28  Refactorization of Legacy Code

Author
Affiliation

Dr Randy Johnson

Hood College

Published

April 2, 2026

Introduction

Most DNA is made up of the standard, right-handed DNA we are used to working with, but there are a number of alternate conformations that don’t follow this paradigm. This is referred to as non-B DNA.

Z-DNA is more likely in regions with alternating purine-pyrimidine sequences (De Rosa et al. 2010). Image courtesy of Gemini

G-Quadruplexes form in sequences rich in Guanine. Four Guanine bases can bond to form a square plate; several of these can stack to form a quadurplex (Varshney et al. 2020). Image courtesy of Gemini.

Cruciform complexes form in palindromic sequences. Complementary strands pull apart and fold back on themselves, creating a characteristic cross-like shape (Brázda et al. 2011).
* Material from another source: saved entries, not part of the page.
(** * CementGPT chat client (static/script.js): a shallow embedding

    The client is one class, [CementGPT], bound to the elements of a page.
    Strings are JavaScript strings (sequences of UTF-16 code units), server
    responses are JSON values, the page is the part of the DOM the class
    touches, and an [async] method is cut at its [await]: the function of
    its name runs up to the request, and its [_resume] runs the rest once
    the request has an outcome.  In between, the event loop takes any other
    event: input, clicks, other responses, timers. *)

From Stdlib Require Import String Ascii DecimalString.
From Stdlib Require Import List ZArith NArith Bool Lia.
Import ListNotations.

Open Scope list_scope.

(* ------------------------------------------------------------------ *)
(** ** JavaScript strings *)

(** A string is its sequence of UTF-16 code units. *)
Definition jsstring := list N.

(** A literal of the source (ASCII text). *)
Definition js (s : string) : jsstring :=
  map N_of_ascii (list_ascii_of_string s).

Fixpoint str_eqb (a b : jsstring) : bool :=
  match a, b with
  | [], [] => true
  | x :: a', y :: b' => N.eqb x y && str_eqb a' b'
  | _, _ => false
  end.

(** [s.startsWith(p)] *)
Fixpoint starts_with (p s : jsstring) : bool :=
  match p, s with
  | [], _ => true
  | x :: p', y :: s' => N.eqb x y && starts_with p' s'
  | _ :: _, [] => false
  end.

(** [s.includes(p)] *)
Fixpoint includes (p s : jsstring) : bool :=
  starts_with p s ||
  match s with
  | [] => false
  | _ :: s' => includes p s'
  end.

(** ECMAScript LineTerminator: LF, CR, LS, PS. *)
Definition is_line_terminator (c : N) : bool :=
  N.eqb c 10 || N.eqb c 13 || N.eqb c 8232 || N.eqb c 8233.

(** ECMAScript WhiteSpace (TAB, VT, FF, SP, NBSP, ZWNBSP and the Unicode
    space separators), all of them single code units. *)
Definition is_white_space (c : N) : bool :=
  N.eqb c 9 || N.eqb c 11 || N.eqb c 12 || N.eqb c 32 || N.eqb c 160 ||
  N.eqb c 5760 || (N.leb 8192 c && N.leb c 8202) || N.eqb c 8239 ||
  N.eqb c 8287 || N.eqb c 12288 || N.eqb c 65279.

Fixpoint trim_start (s : jsstring) : jsstring :=
  match s with
  | c :: s' => if is_white_space c || is_line_terminator c then trim_start s' else s
  | [] => []
  end.

(** [s.trim()] *)
Definition trim (s : jsstring) : jsstring :=
  rev (trim_start (rev (trim_start s))).

(** Decimal rendering of an integer that a double holds exactly and that is
    below 10^21, where the rendering turns to the exponent form (a clock
    reading, a length, a height in pixels), as in a template literal. *)
Definition decimal (n : Z) : jsstring :=
  js (NilZero.string_of_int (Z.to_int n)).

(* ------------------------------------------------------------------ *)
(** ** Regular expressions: the fragment the source uses

    The five patterns of [formatMessage] are built from literal code units,
    the dot, a lazy star over one code unit, one capturing group and
    concatenation. *)

Inductive atom : Type :=
| Chr (c : N)     (* an escaped or plain literal: \* ` \n *)
| Dot.            (* .  (no s flag): any code unit but a line terminator *)

Inductive regex : Type :=
| Atom (a : atom)
| LazyStar (a : atom)        (* a*? *)
| Group (r : regex)          (* ( r ), group 1 *)
| Cat (r1 r2 : regex).

Definition atom_matches (a : atom) (c : N) : bool :=
  match a with
  | Chr d => N.eqb c d
  | Dot => negb (is_line_terminator c)
  end.

(** The backtracking loop of [a*?]: the continuation is tried first, and one
    more unit is consumed only when it fails. *)
Fixpoint lazy_loop {R : Type} (a : atom) (k : jsstring -> option R)
    (s : jsstring) : option R :=
  match k s with
  | Some r => Some r
  | None =>
      match s with
      | c :: s' => if atom_matches a c then lazy_loop a k s' else None
      | [] => None
      end
  end.

(** [run r s cap k]: match [r] at the front of [s], then continue with [k] on
    what is left; [cap] is the text of group 1 so far. *)
Fixpoint run {R : Type} (r : regex) (s : jsstring) (cap : option jsstring)
    (k : jsstring -> option jsstring -> option R) : option R :=
  match r with
  | Atom a =>
      match s with
      | c :: s' => if atom_matches a c then k s' cap else None
      | [] => None
      end
  | LazyStar a => lazy_loop a (fun s' => k s' cap) s
  | Group r1 =>
      run r1 s cap
        (fun s' _ => k s' (Some (firstn (length s - length s') s)))
  | Cat r1 r2 => run r1 s cap (fun s' cap' => run r2 s' cap' k)
  end.

(** A match anchored at the front of [s]: what follows it, and group 1. *)
Definition exec (r : regex) (s : jsstring) : option (jsstring * option jsstring) :=
  run r s None (fun s' cap => Some (s', cap)).

(** A replacement string, cut at its [$1]. *)
Inductive piece : Type :=
| Lit (s : jsstring)
| Group1.

Definition expand (t : list piece) (cap : option jsstring) : jsstring :=
  flat_map (fun p =>
              match p with
              | Lit s => s
              | Group1 => match cap with Some x => x | None => [] end
              end) t.

(** [s.replace(/r/g, t)]: left to right, the first match at each position;
    after a match the scan continues behind it ([skip] counts the units of
    the match still to pass over), after an empty match one unit further. *)
Fixpoint replace_from (r : regex) (t : list piece) (skip : nat) (s : jsstring)
    : jsstring :=
  match skip with
  | S n =>
      match s with
      | _ :: s' => replace_from r t n s'
      | [] => []
      end
  | O =>
      match exec r s with
      | Some (rest, cap) =>
          expand t cap ++
          match s with
          | [] => []
          | c :: s' =>
              match length s - length rest with
              | O => c :: replace_from r t 0 s'
              | S n => replace_from r t n s'
              end
          end
      | None =>
          match s with
          | [] => []
          | c :: s' => c :: replace_from r t 0 s'
          end
      end
  end.
Lemma status_fixed_on_input (s : value) :
  status_input s -> forall o, status s = Ok o -> status o = Ok o.
Proof.
  induction 1 as [fields Ha Hnested IH]. intros o Ho.
  destruct (account_returns _ Ha) as [acct Hacct].
  destruct (truthy (field "reblog" fields)) eqn:Ht.
  - destruct (status_input_eval _ (Hnested eq_refl))
      as (rf & ra & rr & _ & _ & _ & Hr).
    rewrite (status_eval fields acct (status_object rf ra rr) Hacct) in Ho
      by now rewrite Ht.
    inversion Ho; subst o.
    apply status_object_fixed; [now apply (account_idempotent _ _ Hacct)|].
    rewrite status_object_truthy. now apply (IH eq_refl).
  - rewrite (status_eval fields acct VNull Hacct) in Ho by now rewrite Ht.
    inversion Ho; subst o.
    apply status_object_fixed; [now apply (account_idempotent _ _ Hacct)|].
    reflexivity.
Qed.

(** X2.  A converted status is a fixed point of [status]: converting the
    canonical status again returns it unchanged, nested reblogs included. *)
Theorem status_idempotent (s o : value) :
  status s = Ok o -> status o = Ok o.
Proof.
  intros Ho. apply (status_fixed_on_input s); [|exact Ho].
  apply status_Ok_input. now exists o.
Qed.

Lemma status_idempotent_witness :
  exists o, status Sample.boost = Ok o /\ status o = Ok o.
Proof.
  destruct (status_returns _ status_input_boost) as [o Ho].
  exists o. split; [exact Ho|].
  exact (status_idempotent Sample.boost o Ho).
Defined.

Lemma status_throws_nullish (s : value) :
  nullish s = true -> status s = Throw (TypeError "id").
Proof. destruct s; try discriminate; reflexivity. Qed.

Lemma account_throws_nullish (a : value) :
  nullish a = true -> account a = Throw (TypeError "id").
Proof. destruct a; try discriminate; reflexivity. Qed.

Lemma status_throws_account (s a : value) :
  prop s "account" = Ok a -> nullish a = true ->
  status s = Throw (TypeError "id").
Proof.
  intros Ha Hn. rewrite status_unfold. unfold status_literal.
  destruct s as [| | b | n | str | items | fields]; try discriminate Ha;
    cbn [prop bind] in *; inversion Ha; subst a;
    now rewrite (account_throws_nullish _ Hn).
Qed.

(** X3.  [status] returns exactly on the objects whose [account] is
    neither [null] nor [undefined] and whose [reblog], when truthy, is
    such an object in turn.  On [null] or [undefined], and on a value
    whose [account] is [null] or [undefined], it throws the [TypeError] of
    reading [id]. *)
Theorem status_returns_iff (s : value) :
  ((exists o, status s = Ok o) <-> status_input s) /\
  (nullish s = true -> status s = Throw (TypeError "id")) /\
  (forall a, prop s "account" = Ok a -> nullish a = true ->
     status s = Throw (TypeError "id")).
Proof.
  split; [split; [apply status_Ok_input | apply status_returns]|].
  split; [apply status_throws_nullish | apply status_throws_account].
Qed.

Lemma status_returns_iff_witness :
  status (VObj [("id", VStr "13"); ("account", VNull)]) = Throw (TypeError "id") /\
  status VNull = Throw (TypeError "id").
Proof.
  split.
  - apply (proj2 (proj2 (status_returns_iff
                           (VObj [("id", VStr "13"); ("account", VNull)])))
             VNull); reflexivity.
  - apply (proj1 (proj2 (status_returns_iff VNull))). reflexivity.
Defined.

Lemma reblog_depth_obj (fields : list (string * value)) :
  reblog_depth (VObj fields) =
  if truthy (field "reblog" fields) then S (reblog_depth (field "reblog" fields))
  else O.
Proof. cbn [reblog_depth]. now apply on_field_field. Qed.

Lemma status_depth_on_input (s : value) :
  status_input s -> forall o, status s = Ok o -> reblog_depth o = reblog_depth s.
Proof.
  induction 1 as [fields Ha Hnested IH]. intros o Ho.
  destruct (account_returns _ Ha) as [acct Hacct].
  rewrite reblog_depth_obj.
  destruct (truthy (field "reblog" fields)) eqn:Ht.
  - destruct (status_input_eval _ (Hnested eq_refl))
      as (rf & ra & rr & _ & _ & _ & Hr).
    rewrite (status_eval fields acct (status_object rf ra rr) Hacct) in Ho
      by now rewrite Ht.
    inversion Ho; subst o.
    rewrite reblog_depth_status_object, status_object_truthy.
    f_equal. now apply (IH eq_refl).
  - rewrite (status_eval fields acct VNull Hacct) in Ho by now rewrite Ht.
    now inversion Ho.
Qed.

(** X4.  [status] keeps the depth of the [reblog] chain: the converted
    status nests exactly as many reblogs as the backend status. *)
Theorem status_keeps_reblog_depth (s o : value) :
  status s = Ok o -> reblog_depth o = reblog_depth s.
Proof.
  intros Ho. apply status_depth_on_input; [|exact Ho].
  apply status_Ok_input. now exists o.
Qed.

Lemma status_keeps_reblog_depth_witness :
  exists o, status Sample.boost = Ok o /\ reblog_depth o = 1.
Proof.
  destruct (status_returns _ status_input_boost) as [o Ho].
  exists o. split; [exact Ho|].
  exact (status_keeps_reblog_depth Sample.boost o Ho).
Defined.

(* ===================================================================== *)
(** ** Arrays of entities *)
(* ===================================================================== *)

Lemma mapM_Forall2 {A B : Type} (f : A -> result B) (xs : list A) (ys : list B) :
  mapM f xs = Ok ys <-> Forall2 (fun x y => f x = Ok y) xs ys.
Proof.
  split.
  - revert ys. induction xs as [|x rest IH]; intros ys H; cbn in H.
    + inversion H. constructor.
    + apply bind_Ok_inv in H as (y & Hy & H).
      apply bind_Ok_inv in H as (ys' & Hys & H).
      inversion H; subst ys. constructor; [exact Hy | now apply IH].
  - induction 1 as [|x y rest ys' Hy _ IH]; cbn; [reflexivity|].
    now rewrite Hy, IH.
Qed.

Lemma map_if_array_inv (f : value -> result value) (xs : list value) (v : value) :
  map_if_array f (VArr xs) = Ok v ->
  exists ys, v = VArr ys /\ Forall2 (fun x y => f x = Ok y) xs ys.
Proof.
  unfold map_if_array. cbn. intros H.
  apply bind_Ok_inv in H as (ys & Hys & H). inversion H.
  exists ys. split; [reflexivity | now apply mapM_Forall2].
Qed.

Lemma map_if_array_Ok_input (v v' : value) :
  map_if_array status v = Ok v' -> statuses_input v.
Proof.
  intros H items ->.
  apply map_if_array_inv in H as (ys & _ & Hall).
  induction Hall as [|x y rest ys' Hy _ IH]; constructor; [|exact IH].
  apply status_Ok_input. now exists y.
Qed.

Lemma context_inv (c o : value) :
  context c = Ok o ->
  exists a d a' d',
    prop c "ancestors" = Ok a /\ prop c "descendants" = Ok d /\
    map_if_array status a = Ok a' /\ map_if_array status d = Ok d' /\
    o = VObj [("ancestors", a'); ("descendants", d')].
Proof.
  unfold context. intros H.
  apply bind_Ok_inv in H as (a' & Ha & H).
  apply bind_Ok_inv in Ha as (a & Hpa & Ha).
  apply bind_Ok_inv in H as (d' & Hd & H).
  apply bind_Ok_inv in Hd as (d & Hpd & Hd).
  inversion H. now exists a, d, a', d'.
Qed.

(** X5.  [context] converts the ancestors and the descendants one by one,
    in order: the result holds as many statuses as the backend array, the
    i-th being what [status] returns on the i-th. *)
Theorem context_elementwise (c o : value) :
  context c = Ok o ->
  (forall xs, prop c "ancestors" = Ok (VArr xs) ->
     exists ys,
       own "ancestors" o = Some (VArr ys) /\
       Forall2 (fun x y => status x = Ok y) xs ys /\
       length ys = length xs) /\
  (forall xs, prop c "descendants" = Ok (VArr xs) ->
     exists ys,
       own "descendants" o = Some (VArr ys) /\
       Forall2 (fun x y => status x = Ok y) xs ys /\
       length ys = length xs).
Proof.
  intros H.
  apply context_inv in H as (a & d & a' & d' & Hpa & Hpd & Ha & Hd & ->).
  split; intros xs Hxs.
  - rewrite Hpa in Hxs. inversion Hxs; subst a.
    apply map_if_array_inv in Ha as (ys & -> & Hall).
    exists ys. split; [reflexivity|]. split; [exact Hall|].
    symmetry. now apply (Forall2_length _ _ _ Hall).
  - rewrite Hpd in Hxs. inversion Hxs; subst d.
    apply map_if_array_inv in Hd as (ys & -> & Hall).
    exists ys. split; [reflexivity|]. split; [exact Hall|].
    symmetry. now apply (Forall2_length _ _ _ Hall).
Qed.

Lemma context_thread :
  exists o, context Sample.thread = Ok o.
Proof.
  destruct (context_arrays Sample.thread VNull (VArr [Sample.photo])
              eq_refl eq_refl) as (o & Ho & _).
  - now apply statuses_input_not_array.
  - intros items Hitems. inversion Hitems; subst items.
    constructor; [exact status_input_photo | constructor].
  - now exists o.
Qed.

Lemma context_elementwise_witness :
  exists o y,
    context Sample.thread = Ok o /\
    own "descendants" o = Some (VArr [y]) /\
    status Sample.photo = Ok y.
Proof.
  destruct context_thread as [o Ho].
  destruct (proj2 (context_elementwise Sample.thread o Ho) [Sample.photo] eq_refl)
    as (ys & Hown & Hall & _).
  inversion Hall as [|x y rest ys' Hy Hrest]; subst.
  inversion Hrest; subst.
  now exists o, y.
Defined.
Image courtesy of Wikipedia.

Slipped-Strand DNA structures occur mostly commonly at repetitive sequences. The strands may misalign during replication and cause bulging loops (Pearson 1998). Image courtesy of Gemini.

non-B_gfa

The non-B_gfa database and accompanying package was developed to find sequences associated with non-B DNA forming motifs. It was originally published by Cer et al. (2012), and the current version is written in C.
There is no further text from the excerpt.